Mit einem Kader von über 40 Spielern konnten die Kicker somit in die Vorbereitung starten. Bester Torschütze war Tristan Seipp und Hussein El Issa erzielte die meisten Tore der 2. Mannschaft.

120 Jugendliche trainieren beim VfL - dank vieler engagierter Betreuer

Der Spieler der Saison war Jan Cegledi und zum besten Nachwuchsspieler wurde Sascha Krellig gewählt. Für den verhinderten Jugendleiter Michael Becker konnte Karsten Plitt berichten, dass insgesamt 120 Jugendliche sich dem Spiel mit dem runden Leder widmeten. Besonders erfolgreich war hier die A-Jugend, die in der Hallenrunde Kreis- und Regionalmeister wurde und nun um den Aufstieg in die Gruppenliga spiele.

Die gute Jugendarbeit sei aber nur mit engagierten, gut ausgebildeten Jugendbetreuern zu leisten, so Michael Becker in seinem Bericht. Deshalb galt sein Dank den zahlreichen Betreuern der einzelnen Bambini- und Jugendmannschaften. Jürgen Reh vom Förderverein und Rainer Höhn von der Alte-Herren-Abteilung hoben die gute Zusammenarbeit mit dem Hauptverein hervor.

Unter dem Punkt "Verschiedenes" warf ein Vereinsmitglied die Frage auf, wie es beim Thema "Vereinsheim" bestellt sei, nachdem die Umsetzung des Konzeptes eines Investors in 2010 letztendlich gescheitert sei. Karsten Plitt bezeichnete die Situation als sehr schwierig, da der Verein hiermit eine große Last zu tragen hat: Die immensen Kosten begründeten sich insbesondere mit hohem Energiebedarf.
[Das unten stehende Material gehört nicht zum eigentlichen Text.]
Definition ctx : RequestContext := mkContext 901 902 7 8.
Definition handlers : dispatcher text := build_outbox_dispatcher id id true.
Definition created : text := text_of "memory.created".
Definition prepared : text := text_of "provider.dispatch.prepared".
Abbreviation World := (OutboxWorld Z text).

Definition message (n : Z) (topic : text) : OutboxMessage Z := message_new n 7 topic (n * 11)%Z n.

Definition accepts (h : text) (m : OutboxMessage Z) : result text unit := Ok tt.
Definition refuses (h : text) (m : OutboxMessage Z) : result text unit := Err (text_of "provider is down").

Definition saved (m : OutboxMessage Z) (w : World) : World := (irun (@outbox_answer Z text accepts) w (detach (icall (OSave ctx m)))).2.
Definition drained (say : text -> OutboxMessage Z -> result text unit) (w : World) : World :=
  (irun (@outbox_answer Z text say) w (detach (drain_once handlers ctx OUTBOX_BATCH))).2.
Definition at_time (now : Timestamp) (w : World) : World := mkOutboxWorld (ow_rows w) now (ow_handled w).

Lemma answer_is_answer (say : text -> OutboxMessage Z -> result text unit) R (c : OutboxCall Z text R) w :
  outbox_answers R w c (@outbox_answer Z text say R c w).1 (@outbox_answer Z text say R c w).2.
Proof. destruct c; try (left; by apply surjective_pairing). done. Qed.

Lemma saved_reaches m s w : outbox_reaches handlers s (w, []) -> outbox_reaches handlers s (saved m w, []).
Proof. intros Hr. etrans; [done|]. apply irun_reaches; [apply answer_is_answer|constructor]. Qed.

Lemma drained_reaches say s w : outbox_reaches handlers s (w, []) -> outbox_reaches handlers s (drained say w, []).
Proof. intros Hr. etrans; [done|]. apply irun_reaches; [apply answer_is_answer|constructor]. Qed.
(* ===== verification/MemorySharingSpec.v ===== *)
(** * What sharing guarantees

    A use of a shared memory is allowed exactly when source, mount and target allow it; over the life
    of a grant and its mount every disclosure was allowed when it was made, nothing is disclosed after
    a revocation, and a read hands out the granted revision and nothing else. *)

From Stdlib Require Import ZArith Lia String.
From stdpp Require Import base option numbers strings gmap relations list.
From S2P Require Import Prelude Codec Text RunStatus RunDecider AgentRun RunReplay RunPorts Outbox Interaction MemorySharing.

(** ** The decision *)

(** The rule a use has to meet, as a conjunction. *)
Definition may_use (g : MemoryShareGrant) (m : MemoryMount) (t : TargetSharePolicy) (o : ShareOperation) (at_ : Timestamp) : Prop :=
  o <> ReShare /\
  (sg_status g = GrantActive /\ o ∈ gv_operations (sg_revision g) /\
   (gv_valid_from (sg_revision g) <= at_)%Z /\ forall u, gv_valid_until (sg_revision g) = Some u -> (at_ < u)%Z) /\
  (mm_grant_id m = sg_id g /\ mm_grant_revision_id m = gv_id (sg_revision g)) /\
  (mm_status m = MountActive /\ o ∈ mm_operations m /\
   (mm_accepted_at m <= at_)%Z /\ forall u, mm_valid_until m = Some u -> (at_ < u)%Z) /\
  (tp_workspace_id t = mm_target_workspace_id m /\ tp_principal_id t = mm_target_principal_id m /\
   o ∈ tp_operations t /\ forall u, tp_valid_until t = Some u -> (at_ < u)%Z).

Lemma before_end_iff v at_ : before_end v at_ = true <-> forall u, v = Some u -> (at_ < u)%Z.
Proof. destruct v as [u|]; simpl; [rewrite Z.ltb_lt|]; naive_solver. Qed.

Lemma past_end_negb v at_ : past_end v at_ = negb (before_end v at_).
Proof. destruct v as [u|]; simpl; [|done]. by rewrite Z.ltb_antisym, negb_involutive. Qed.

Lemma contains_op_iff o s : contains_op o s = true <-> o ∈ s.
Proof. apply bool_decide_eq_true. Qed.

Lemma other_grant_false m g :
  other_grant m g = false <-> mm_grant_id m = sg_id g /\ mm_grant_revision_id m = gv_id (sg_revision g).
Proof. unfold other_grant. by rewrite orb_false_iff, !negb_false_iff, !eqb_true. Qed.

Lemma grant_active_iff g at_ :
  grant_is_active_at g at_ = true <-> sg_status g = GrantActive /\ (gv_valid_from (sg_revision g) <= at_)%Z /\
    before_end (gv_valid_until (sg_revision g)) at_ = true.
Proof.
  unfold grant_is_active_at, grant_is_expired_at. rewrite past_end_negb, !andb_true_iff, eqb_true, Z.leb_le, negb_orb, negb_involutive.
  rewrite andb_true_iff. split; [naive_solver|]. intros (Hs & Hv & Hb). split_and!; try done. rewrite Hs. done.
Qed.

Lemma grant_allows_iff g o at_ :
  grant_allows g o at_ = true <-> grant_is_active_at g at_ = true /\ o ∈ gv_operations (sg_revision g).
Proof.
  unfold grant_allows, revision_allows. rewrite !andb_true_iff, contains_op_iff, grant_active_iff, Z.leb_le. naive_solver.
Qed.

Lemma mount_active_iff m at_ :
  mount_is_active_at m at_ = true <-> mm_status m = MountActive /\ (mm_accepted_at m <= at_)%Z /\ before_end (mm_valid_until m) at_ = true.
Proof. unfold mount_is_active_at. rewrite !andb_true_iff, eqb_true, Z.leb_le. naive_solver. Qed.

Lemma target_policy_allows_iff t ws p o at_ :
  target_policy_allows t ws p o at_ = true <->
  tp_workspace_id t = ws /\ tp_principal_id t = p /\ o ∈ tp_operations t /\ before_end (tp_valid_until t) at_ = true.
Proof. unfold target_policy_allows. rewrite !andb_true_iff, !eqb_true, contains_op_iff. naive_solver. Qed.

Lemma evaluate_allowed g m t o at_ :
  sa_allowed (evaluate_share_access g m t o at_) = true <-> may_use g m t o at_.
Proof.
  assert (sa_allowed (evaluate_share_access g m t o at_) =
    negb (o == ReShare) && grant_allows g o at_ && negb (other_grant m g) && mount_is_active_at m at_
    && contains_op o (mm_operations m)
    && target_policy_allows t (mm_target_workspace_id m) (mm_target_principal_id m) o at_) as ->.
  { unfold evaluate_share_access, sa_allowed, grant_allows. destruct (o == ReShare); [done|].
    destruct (grant_is_active_at g at_); [|done]. simpl. destruct (revision_allows _ _ _); [|done]. simpl.
    destruct (other_grant m g); [done|]. destruct (mount_is_active_at m at_); [|done]. simpl.
    destruct (contains_op _ _); [|done]. simpl. by destruct (target_policy_allows _ _ _ _ _). }
  unfold may_use. rewrite <-!before_end_iff, !andb_true_iff, negb_true_iff, eqb_false, grant_allows_iff, grant_active_iff,
    negb_true_iff, other_grant_false, mount_active_iff, contains_op_iff, target_policy_allows_iff. tauto.
Qed.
Die derzeitige Vermögenssituation des Vereins erlaube keine nachhaltigen Maßnahmen zur Energieeinsparung beziehungsweise Investitionen zur Renovierung der Innenräume.

Eine Förderung durch Zuschüsse sei aufgrund leerer öffentlicher Kassen aktuell und in absehbarer Zeit nicht zu erwarten. Man sei also darauf angewiesen, dass das Notwendigste in Eigenleistung erbracht werden müsse. Der Vorstand wünscht sich von daher dringend Unterstützung durch seine Mitglieder, so der Appell von Karsten Plitt und Ulrich Piechaczek.
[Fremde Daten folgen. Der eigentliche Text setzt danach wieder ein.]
(* ===== verification/ContextPack.v ===== *)
(** * Context packs

    [ContextPack] of [crates/vestrace-domain/src/retrieval/mod.rs] and the builder of
    [crates/vestrace-application/src/retrieval/context_builder.rs]: rendering candidates at the
    highest representation that fits what is left of a token budget, section by section.

    A text is the list of its scalar values, so slicing at a character boundary is taking a prefix. *)

From Stdlib Require Import ZArith Lia String.
From stdpp Require Import base option numbers strings gmap list.
From S2P Require Import Prelude Codec Text RunStatus RunDecider AgentRun RunReplay RunPorts Interaction Outbox MemorySharing Ranking.
From S2P Require Import Retrieval.

Abbreviation ContextPackId := Uuid (only parsing).

(** ** Packs *)

Inductive RepresentationLevel : Type := Full | SummaryLevel | Atomic | Reference.

Record ContextItem : Type := mkItem {
  ci_memory_id : MemoryId;
  ci_revision_id : MemoryRevisionId;
  ci_memory_status : MemoryStatus;
  ci_revision_number : Z;
  ci_valid_from : option Timestamp;
  ci_valid_until : option Timestamp;
  ci_revision_created_at : Timestamp;
  ci_source_generation : Z;
  ci_representation : RepresentationLevel;
  ci_rendered_text : text;
  ci_accounted_tokens : Z;
  ci_provenance_refs : list EvidenceRef;
  ci_inclusion_explanation : text;
  ci_source_classification : option text;
}.

Record ContextSection : Type := mkSection { cs_label : text; cs_items : list ContextItem }.

Record ConflictWarning : Type := mkConflictWarning {
  cw_conflict_id : text;
  cw_participant_memory_ids : list MemoryId;
  cw_conflict_kind : text;
  cw_status : text;
}.

Record ContextPack : Type := mkPack {
  pk_id : ContextPackId;
  pk_retrieval_run_id : RetrievalRunId;
  pk_workspace_id : WorkspaceId;
  pk_actor : PrincipalId;
  pk_temporal_perspective : TimePerspective;
  pk_token_budget : Z;
  pk_used_tokens : Z;
  pk_candidate_ids : list MemoryId;
  pk_sections : list ContextSection;
  pk_degraded : bool;
  pk_degraded_channels : list text;
  pk_warnings : list text;
  pk_withheld : list WithheldRevision;
  pk_conflict_warnings : list ConflictWarning;
  pk_retrieval_policy_version : text;
  pk_authorization_checked : bool;
  pk_created_at : Timestamp;
}.

Definition pack_items (sections : list ContextSection) : list ContextItem := concat (cs_items <$> sections).

(** [.sum()] of [u32] values. *)
Definition accounted (items : list ContextItem) : Z := foldr (fun i n => ci_accounted_tokens i + n)%Z 0%Z items.

Definition context_pack_new (id : ContextPackId) (run : RetrievalRunId) (ws : WorkspaceId) (actor : PrincipalId)
    (perspective : TimePerspective) (token_budget used_tokens : Z) (candidate_ids : list MemoryId)
    (sections : list ContextSection) (degraded : bool) (degraded_channels warnings : list text)
    (conflict_warnings : list ConflictWarning) (policy_version : text) (authorization_checked : bool) (at_ : Timestamp)
    : result DomainError ContextPack :=
  if (token_budget <? used_tokens)%Z then Err InvalidArgument else
  if negb authorization_checked then Err PolicyViolation else
  if any (fun i => match ci_provenance_refs i with [] => true | _ => false end || (ci_revision_number i =? 0)%Z) (pack_items sections)
  then Err InvalidArgument else
  if negb (accounted (pack_items sections) =? used_tokens)%Z then Err InvalidArgument else
  Ok (mkPack id run ws actor perspective token_budget used_tokens candidate_ids sections degraded degraded_channels warnings
        [] conflict_warnings policy_version authorization_checked at_).

Definition with_withholding (p : ContextPack) (withheld : list WithheldRevision) : ContextPack :=
  mkPack (pk_id p) (pk_retrieval_run_id p) (pk_workspace_id p) (pk_actor p) (pk_temporal_perspective p) (pk_token_budget p)
    (pk_used_tokens p) (pk_candidate_ids p) (pk_sections p) (pk_degraded p) (pk_degraded_channels p) (pk_warnings p)
    withheld (pk_conflict_warnings p) (pk_retrieval_policy_version p) (pk_authorization_checked p) (pk_created_at p).

Definition with_degradation (p : ContextPack) (degraded_channels warnings : list text) : result DomainError ContextPack :=
  if any (fun name => is_empty (trim name)) degraded_channels then Err InvalidArgument else
  Ok (mkPack (pk_id p) (pk_retrieval_run_id p) (pk_workspace_id p) (pk_actor p) (pk_temporal_perspective p) (pk_token_budget p)
    (pk_used_tokens p) (pk_candidate_ids p) (pk_sections p) (match degraded_channels with [] => false | _ => true end)
    degraded_channels warnings
    (pk_withheld p) (pk_conflict_warnings p) (pk_retrieval_policy_version p) (pk_authorization_checked p) (pk_created_at p)).

(** ** Rendering *)

(** [text.len() as u32] keeps the low thirty-two bits. *)
Definition conservative_token_count (t : text) : Z :=
  if is_empty t then 0 else (saturating_add u32_max (utf8_len t mod 2 ^ 32) 3 / 4)%Z.

(** The prefix up to and including the first character that satisfies [p]. *)
Fixpoint through_first (p : Z -> bool) (t : text) : option text :=
  match t with
  | [] => None
  | c :: rest => if p c then Some [c] else cons c <$> through_first p rest
  end.

Definition first_sentence (t : text) : text :=
  let trimmed := trim t in
  match through_first (fun c => (c =? 46) || (c =? 33) || (c =? 63))%Z trimmed with
  | Some prefix => trim prefix
  | None => trimmed
  end.

(** The first part of [split_once]. *)
Fixpoint before_first (sep : Z) (t : text) : option text :=
  match t with
  | [] => None
  | c :: rest => if (c =? sep)%Z then Some [] else cons c <$> before_first sep rest
  end.

Definition or_else {A} (a b : option A) : option A := match a with Some _ => a | None => b end.

Definition first_atomic (t : text) : text :=
  let trimmed := trim t in
  let first_clause :=
    opt_filter (fun first => negb (is_empty first))
      (trim <$> or_else (before_first 59 trimmed) (or_else (before_first 10 trimmed) (before_first 44 trimmed))) in
  match first_clause with Some first => first | None => first_sentence trimmed end.

(** The longest prefix of whole characters within [max_bytes]. *)
Fixpoint take_bytes (max_bytes : Z) (t : text) : text :=
  match t with
  | [] => []
  | c :: rest => if (max_bytes <? utf8_len_char c)%Z then [] else c :: take_bytes (max_bytes - utf8_len_char c) rest
  end.

Definition truncate_to_tokens (t : text) (max_tokens : Z) : text :=
  let max_bytes := Z.min usize_max (max_tokens * 4) in
  if (utf8_len t <=? max_bytes)%Z then t else take_bytes max_bytes t.

Section Builder.
(** The text of an identifier. *)
Context (uuid_text : Uuid -> text).

Definition reference_text (c : RetrievalCandidate) : text :=
  text_of "memory=" ++ uuid_text (rt_memory_id c) ++ text_of " revision=" ++ uuid_text (rt_revision_id c).

Definition source_text (c : RetrievalCandidate) : text :=
  if is_empty (rt_content c) then rt_explanation c else rt_content c.

Fixpoint first_fitting (remaining_budget : Z) (ladder : list (RepresentationLevel * text)) : option (RepresentationLevel * text * Z) :=
  match ladder with
  | [] => None
  | (level, t) :: rest =>
      if is_empty t || (remaining_budget <? conservative_token_count t)%Z then first_fitting remaining_budget rest
      else Some (level, t, conservative_token_count t)
  end.

Definition render_representation (c : RetrievalCandidate) (remaining_budget : Z) : option (RepresentationLevel * text * Z) :=
  let source := source_text c in
  let reference := reference_text c in
  match first_fitting remaining_budget
          [(Full, source); (SummaryLevel, first_sentence source); (Atomic, first_atomic source); (Reference, reference)] with
  | Some r => Some r
  | None =>
      let truncated := truncate_to_tokens reference remaining_budget in
      if is_empty truncated then None else Some (Reference, truncated, conservative_token_count truncated)
  end.

(** ** Building *)

Definition section_for_kind (k : MemoryKind) : text :=
  match k with
  | Constraint => text_of "constraints"
  | Fact | Preference => text_of "current_facts"
  | Decision => text_of "decisions"
  | Task => text_of "tasks"
  | Procedure => text_of "procedures"
  | Outcome | Summary => text_of "supporting"
  | Observation => text_of "recent_events"
  end.

Definition section_labels : list text :=
  map text_of ["constraints"; "current_facts"; "decisions"; "tasks"; "procedures"; "supporting"; "recent_events"; "history"]%string.

Definition level_name (l : RepresentationLevel) : text :=
  match l with
  | Full => text_of "Full" | SummaryLevel => text_of "Summary" | Atomic => text_of "Atomic" | Reference => text_of "Reference"
  end.

Definition item_of (label : text) (c : RetrievalCandidate) (level : RepresentationLevel) (rendered : text) (tokens : Z) : ContextItem :=
  mkItem (rt_memory_id c) (rt_revision_id c) (rt_memory_status c) (rt_revision_number c) (rt_valid_from c) (rt_valid_until c)
    (rt_revision_created_at c) (rt_source_generation c) level rendered tokens
    [MemoryRevisionRef (rt_memory_id c) (rt_revision_id c)]
    (text_of "included in " ++ label ++ text_of " as " ++ level_name level) (rt_classification c).

(** What the loops carry: the tokens used and left, and the memories that are in. *)
Record Filling : Type := mkFilling {
  fl_used : Z;
  fl_remaining : Z;
  fl_ids : list MemoryId;
}.

(** The inner loop. *)
Fixpoint fill_section (label : text) (candidates : list RetrievalCandidate) (f : Filling) : list ContextItem * Filling :=
  match candidates with
  | [] => ([], f)
  | c :: rest =>
      if (fl_remaining f =? 0)%Z then ([], f) else
      if any (fun id => id == rt_memory_id c) (fl_ids f) then fill_section label rest f else
      if section_for_kind (rt_kind c) !== label then fill_section label rest f else
      match render_representation c (fl_remaining f) with
      | None => fill_section label rest f
      | Some (level, rendered, tokens) =>
          let '(items, f') :=
            fill_section label rest (mkFilling (fl_used f + tokens) (fl_remaining f - tokens) (fl_ids f ++ [rt_memory_id c])) in
          (item_of label c level rendered tokens :: items, f')
      end
  end.

(** The outer loop. *)
Fixpoint fill_sections (labels : list text) (candidates : list RetrievalCandidate) (f : Filling) : list ContextSection * Filling :=
  match labels with
  | [] => ([], f)
  | label :: rest =>
      if (fl_remaining f =? 0)%Z then ([], f) else
      let '(items, f) := fill_section label candidates f in
      let '(sections, f) := fill_sections rest candidates f in
      (match items with [] => sections | _ => mkSection label items :: sections end, f)
  end.

Definition build_with_temporal_perspective (token_budget : Z) (id : ContextPackId) (at_ : Timestamp) (ws : WorkspaceId)
    (actor : PrincipalId) (run : RetrievalRunId) (perspective : TimePerspective) (candidates : list RetrievalCandidate)
    : result DomainError ContextPack :=
  let '(sections, f) := fill_sections section_labels candidates (mkFilling 0 token_budget []) in
  context_pack_new id run ws actor perspective token_budget (fl_used f) (fl_ids f) sections false [] [] [] (text_of "v1") true at_.

End Builder.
- Ehrungen: Für jahrelange Treue zum Verein wurden etliche Sportkameraden auszeichnet: Für 25 Jahre Uwe Fischer. Hartmut Orlandt, Joachim Rakowski, Lutz-Peter Schoenwiese, Armin Tiemann und Heinz-Georg Temme halten dem Verein seit 40 Jahren die Treue und Lothar Cerny, Helmut Gradic, Georg-Otto Heinzerling und Ulrich Noll wurden für 50-jähriges Vereinsjubiläum ausgezeichnet und zu Ehrenmitgliedern ernannt.

Als besonders erfreulich wertete Karsten Plitt die Tatsache, dass bis auf Heinz-Georg Temme, der sich entschuldigen ließ, alle Sportkameraden ihre Ehrung persönlich in Empfang nehmen konnten.